CRÔNICA

A RIFA DA REDE

Em 13 de junho de 1963 o Brasil tinha na Presidência da República o gaúcho João Goulart, que agitava o país com o discurso das reformas de base. John Kennedy era Presidente dos Estados Unidos. A guerra fria estava cada vez mais quente. Em compensação, o Brasil ensaiava sua contribuição para uma outra revolução mundial, a da música, no balanço intimista da bossa nova.

Imprensada no meio de tantas notícias, em uma página do Diário de Mossoró, um dos jornais que um dia circularam por estas partes do RN, está a informação sobre o encerramento da Festa de Santo Antonio, celebração religiosa de mistura com festejos profanos, homenagem a um dos santos mais populares do Brasil, e que por 13 dias, todos os anos, acontecia em frente à casa do Sr. Raimundo Nunes Rodrigues Filho, que a cidade toda conhecia como Raimundo Sacristão. Detalhe importante, Raimundo avisava aos interessados sobre o sorteio, naquele mesmo dia, da rifa da “rede de luxo” ofertada pela fábrica que tinha o nome do santo e (a notícia não dizia, mas digo eu) também instalada no bairro do mesmo nome, na Rua Jeremias da Rocha.

As rifas eram comuns na época, rifava-se tudo: anel de ouro, bode, galinha, bicicleta, cortes de tecido.
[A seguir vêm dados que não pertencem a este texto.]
(** * obsidian-whisper-plugin: the audio-processing pipeline

    A shallow embedding of [AudioProcessor] (the timestamp-progress version
    and its older percent-progress sibling) and of the part of [WhisperPlugin]
    that calls it, with the properties of the pipeline proved about it.

    Conventions of the embedding.
    - A JavaScript string is a [string]; its characters are the code units
      0..255.
    - A JavaScript number that holds a time or a duration is an exact rational
      [Q].  The times handled here have millisecond resolution and stay below
      10^6 seconds, where the rounding of IEEE doubles (below 10^-10) cannot
      move a value across a whole second or a half percent.
    - [Math.floor] is [Qfloor], [Math.round x] is [Qfloor (x + 1/2)], and
      [a % b] keeps the sign of [a].
    - Node's [path] module is the POSIX one (the plugin runs on macOS). *)

From Stdlib Require Import ZArith QArith Qround Lqa String Ascii List Lia DecimalString Sorted.
From stdpp Require Import base option list gmap sets strings.

Local Open Scope string_scope.

(** ** JavaScript strings *)

Module JsString.

Definition code (c : ascii) : N := N_of_ascii c.

(** [\d] *)
Definition is_digit (c : ascii) : bool :=
  (48 <=? code c)%N && (code c <=? 57)%N.

(** [\s] on the code units 0..255: TAB, LF, VT, FF, CR, SPACE, NBSP. *)
Definition is_space (c : ascii) : bool :=
  ((9 <=? code c)%N && (code c <=? 13)%N) || (code c =? 32)%N || (code c =? 160)%N.

Definition digit_val (c : ascii) : Z := Z.of_N (code c) - 48.

Definition digit_chars : list ascii :=
  ["0"; "1"; "2"; "3"; "4"; "5"; "6"; "7"; "8"; "9"]%char.

(** [parseInt(s, 10)] on the digit prefix of [s], most significant digit
    first.  (JavaScript gives NaN when [s] has no leading digit; every call
    in [AudioProcessor] passes a regex group made of digits.) *)
Fixpoint parseInt_from (acc : Z) (s : string) : Z :=
  match s with
  | EmptyString => acc
  | String c r => if is_digit c then parseInt_from (10 * acc + digit_val c) r else acc
  end.

Definition parseInt (s : string) : Z := parseInt_from 0 s.

(** [n.toString()] of an integer. *)
Definition toString (n : Z) : string := NilZero.string_of_int (Z.to_int n).

Fixpoint repeat_char (c : ascii) (n : nat) : string :=
  match n with
  | O => EmptyString
  | S k => String c (repeat_char c k)
  end.

(** [s.padStart(n, c)] for a one-character filler. *)
Definition padStart (n : nat) (c : ascii) (s : string) : string :=
  repeat_char c (n - String.length s) +:+ s.

(** [s.startsWith(p)] *)
Fixpoint startsWith (p s : string) : bool :=
  match p, s with
  | EmptyString, _ => true
  | String a p', String b s' => Ascii.eqb a b && startsWith p' s'
  | String _ _, EmptyString => false
  end.

(** [s.includes(p)] *)
Fixpoint includes (p s : string) : bool :=
  startsWith p s ||
  match s with
  | EmptyString => false
  | String _ s' => includes p s'
  end.

Fixpoint trimStart (s : string) : string :=
  match s with
  | EmptyString => EmptyString
  | String c r => if is_space c then trimStart r else s
  end.

Definition rev (s : string) : string :=
  string_of_list_ascii (List.rev (list_ascii_of_string s)).

Definition trimEnd (s : string) : string := rev (trimStart (rev s)).

(** [s.trim()] *)
Definition trim (s : string) : string := trimEnd (trimStart s).

(** [s.split('\n')]: never empty; the last element is the text after the
    last line feed. *)
Fixpoint split_lines (s : string) : list string :=
  match s with
  | EmptyString => [EmptyString]
  | String c r =>
      if Ascii.eqb c "010"%char then EmptyString :: split_lines r
      else match split_lines r with
           | l :: ls => String c l :: ls
           | [] => [String c EmptyString]
           end
  end.

End JsString.

(** ** JavaScript numbers

    Numbers are the exact rationals.  The code's doubles agree with them on
    the integers below 2^53 and on the comparisons, sums and differences
    that stay there.  A quotient or a product is rounded to 53 bits by the
    code and not here: a [Math.round] of a value that the code's rounding
    moves across a half ([2.3 / 4 * 100]) can differ by one. *)

Module JsNumber.

Local Open Scope Q_scope.

(** [Math.floor] *)
Definition floor (x : Q) : Z := Qfloor x.

(** [Math.round]: to the nearest integer, halves upward. *)
Definition round (x : Q) : Z := Qfloor (x + (1 # 2)).

(** Truncation toward zero. *)
Definition trunc (x : Q) : Z := Z.quot (Qnum x) (Zpos (Qden x)).

(** [a % b]: the remainder has the sign of [a]. *)
Definition rem (a b : Q) : Q := a - b * inject_Z (trunc (a / b)).

Definition gtb (a b : Q) : bool := negb (Qle_bool a b).

(** Truthiness of a number: anything but zero (and NaN). *)
Definition truthy (x : Q) : bool := negb (Qeq_bool x 0).

End JsNumber.

(** ** Regular expressions of [AudioProcessor]

    The two regular expressions of the class, written as backtracking
    matchers: a matcher consumes a prefix of the text and yields its captures
    and the rest of the text. *)

Module Regex.
Import JsString.

(** [\d{n}] *)
Fixpoint take_digits (n : nat) (s : string) : option (string * string) :=
  match n with
  | O => Some ("", s)
  | S k =>
      match s with
      | String c r =>
          if is_digit c
          then '(d, rest) ← take_digits k r; Some (String c d, rest)
          else None
      | EmptyString => None
      end
  end.

(** A literal. *)
Fixpoint expect (p : string) (s : string) : option string :=
  match p with
  | EmptyString => Some s
  | String a p' =>
      match s with
      | String b s' => if Ascii.eqb a b then expect p' s' else None
      | EmptyString => None
      end
  end.

(** [(?:(\d{2}):)?]: greedy, so the hour group is tried first and given up
    when the continuation [k] fails with it. *)
Definition opt_hours {R} (s : string) (k : option string -> string -> option R)
  : option R :=
  let with_hours :=
    '(h, s1) ← take_digits 2 s;
    s2 ← expect ":" s1;
    k (Some h) s2 in
  match with_hours with
  | Some r => Some r
  | None => k None s
  end.

(** The groups of [/^(?:(\d{2}):)?(\d{2}):(\d{2})\.(\d{3})$/]. *)
Record ts_groups := TsGroups {
  g_hours : option string;
  g_minutes : string;
  g_seconds : string;
  g_millis : string
}.

Definition timestamp_match (s : string) : option ts_groups :=
  opt_hours s (fun h s0 =>
    '(m, s1) ← take_digits 2 s0;
    s2 ← expect ":" s1;
    '(sec, s3) ← take_digits 2 s2;
    s4 ← expect "." s3;
    '(ms, s5) ← take_digits 3 s4;
    if String.eqb s5 "" then Some (TsGroups h m sec ms) else None).

(** The groups 1..6 of
    [/\[(?:(\d{2}):)?(\d{2}):(\d{2}\.\d{3})\s*-->\s*(?:(\d{2}):)?(\d{2}):(\d{2}\.\d{3})\]/]. *)
Record range_groups := RangeGroups {
  m1 : option string;
  m2 : string;
  m3 : string;
  m4 : option string;
  m5 : string;
  m6 : string
}.

(** [(\d{2}):(\d{2}\.\d{3})] *)
Definition min_sec (s : string) : option (string * string * string) :=
  '(m, s1) ← take_digits 2 s;
  s2 ← expect ":" s1;
  '(sec, s3) ← take_digits 2 s2;
  s4 ← expect "." s3;
  '(ms, s5) ← take_digits 3 s4;
  Some (m, sec +:+ "." +:+ ms, s5).

(** [\s*] before a literal that does not start with white space takes all
    the white space there is. *)
Definition skip_spaces (s : string) : string := trimStart s.

(** The range pattern at the start of [s]. *)
Definition range_at (s : string) : option range_groups :=
  s0 ← expect "[" s;
  opt_hours s0 (fun g1 s1 =>
    '(g2, g3, s2) ← min_sec s1;
    s3 ← expect "-->" (skip_spaces s2);
    opt_hours (skip_spaces s3) (fun g4 s4 =>
      '(g5, g6, s5) ← min_sec s4;
      _ ← expect "]" s5;
      Some (RangeGroups g1 g2 g3 g4 g5 g6))).

(** [line.match(re)] without the [g] flag: the leftmost match. *)
Fixpoint range_match (line : string) : option range_groups :=
  match range_at line with
  | Some g => Some g
  | None =>
      match line with
      | String _ r => range_match r
      | EmptyString => None
      end
  end.

End Regex.

(** ** Node's [path] module (POSIX flavour)

    The functions of [path] that [AudioProcessor] and [WhisperPlugin] call,
    after the documented behaviour of Node's [path.posix]. *)

Module NodePath.
Import JsString.

Definition slash : ascii := "/"%char.
Definition is_slash (c : ascii) : bool := Ascii.eqb c slash.

Definition chars (s : string) : list ascii := list_ascii_of_string s.
Definition str (l : list ascii) : string := string_of_list_ascii l.

(** [path.isAbsolute] *)
Definition isAbsolute (p : string) : bool :=
  match p with
  | String c _ => is_slash c
  | EmptyString => false
  end.

(** The segments between slashes, empty ones included. *)
Fixpoint segments_from (cur : list ascii) (l : list ascii) : list string :=
  match l with
  | [] => [str (List.rev cur)]
  | c :: r =>
      if is_slash c then str (List.rev cur) :: segments_from [] r
      else segments_from (c :: cur) r
  end.

Definition segments (p : string) : list string := segments_from [] (chars p).

Fixpoint join_segments (l : list string) : string :=
  match l with
  | [] => ""
  | [x] => x
  | x :: r => x +:+ "/" +:+ join_segments r
  end.
(** X5 ([_dehyphenate_lines]): every line of the result is made from a run
    of consecutive lines of the argument, and the runs together are the
    argument: a line of a run that is followed by another loses its
    trailing white space and the hyphen before it, the line that follows
    loses its leading white space, and nothing else changes.  So the
    characters other than hyphens and white space are kept, in their
    order; for every line fewer in the result one hyphen fewer is left; the
    result has no more lines than the argument.  A line that starts with a
    lower-case letter is joined to the line made so far when that one ends,
    after its trailing white space, with a hyphen; so "infor- " and
    "mation systems -" give "information systems -", to which "End" is not
    joined. *)
Theorem dehyphenate_only_deletes :
  (forall lines : list text,
      (exists groups : list (list text),
          concat groups = lines
          /\ Forall2 glued groups (_dehyphenate_lines lines))
      /\ filter solid (concat (_dehyphenate_lines lines))
         = filter solid (concat lines)
      /\ hyphens (concat (_dehyphenate_lines lines)) + length lines
         = hyphens (concat lines) + length (_dehyphenate_lines lines)
      /\ deleted_from (concat (_dehyphenate_lines lines)) (concat lines)
      /\ length (_dehyphenate_lines lines) <= length lines)
  /\ (forall (lines out : list text) (prev_line ln : text),
         _dehyphenate_lines lines = out ++ [prev_line] ->
         ends_with (str "-") (rstrip prev_line) = true ->
         str_islower (firstn 1 ln) = true ->
         _dehyphenate_lines (lines ++ [ln])
         = out ++ [removelast (rstrip prev_line) ++ lstrip ln])
  /\ _dehyphenate_lines [str "infor- "; str "mation systems -"; str "End"]
     = [str "information systems -"; str "End"].
Proof.
  split; [|split; [|vm_compute; reflexivity]].
  - intros lines. split; [|split; [|split; [|split]]].
    + destruct (dehyphenate_fold_glued lines [] []) as (groups & E & H);
        [constructor|].
      exists groups. split; [exact E | exact H].
    + apply (dehyphenate_fold_solid lines []).
    + pose proof (dehyphenate_fold_hyphens lines []) as H.
      change (hyphens (concat [])) with 0 in H. cbn [length] in H.
      unfold _dehyphenate_lines. lia.
    + apply (dehyphenate_fold_deletes lines [] []). constructor.
    + apply (dehyphenate_fold_length lines []).
  - intros lines out prev_line ln E H1 H2.
    rewrite dehyphenate_snoc, E. unfold dehyphenate_step.
    rewrite last_and_init_snoc, H1, H2. reflexivity.
Qed.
Havia rifa em benefício de uma causa, de alguém, ou simplesmente do “vendedor profissional de rifas!”. Nas imediações do mercado central era quase certo esbarrar com um deles. Como referência para o sorteio usava-se o resultado do “jogo do bicho”, que já era, então, a contravenção mais incorporada ao cotidiano do brasileiro de qualquer dessas latitudes verde-amarelas. Mas também se usavam os números da extração da Loteria Federal, especialmente quando o prêmio era de um valor que supunha número maior de bilhetes concorrentes. Outra particularidade eram os casos em que o sorteio saia em branco, ou seja, o número sorteado não fora adquirido por alguém. Aí o critério era definido pelo promotor do negócio: simplesmente recolher para si o prêmio, considerando que o bilhete não vendido era sua propriedade e estava concorrendo, ou continuar vendendo os cupons remanescentes e fixar nova data para “correr a rifa”. No último caso, os compradores iniciais terminavam beneficiados ao concorrer duplamente sem pagamento adicional.

Mas, voltando à rifa da festa, não sei que qualidades classificavam uma rede nessa categoria especial. O hábito de dormir nelas era, por questões culturais e econômicas, comum e, para muitos, ter uma dessas produzidas industrialmente já era privilégio. Mas fico pensando quem terá, nessa noite, tido esse sono de luxo e, certamente, abençoado pelo Santo Português e de Pádua.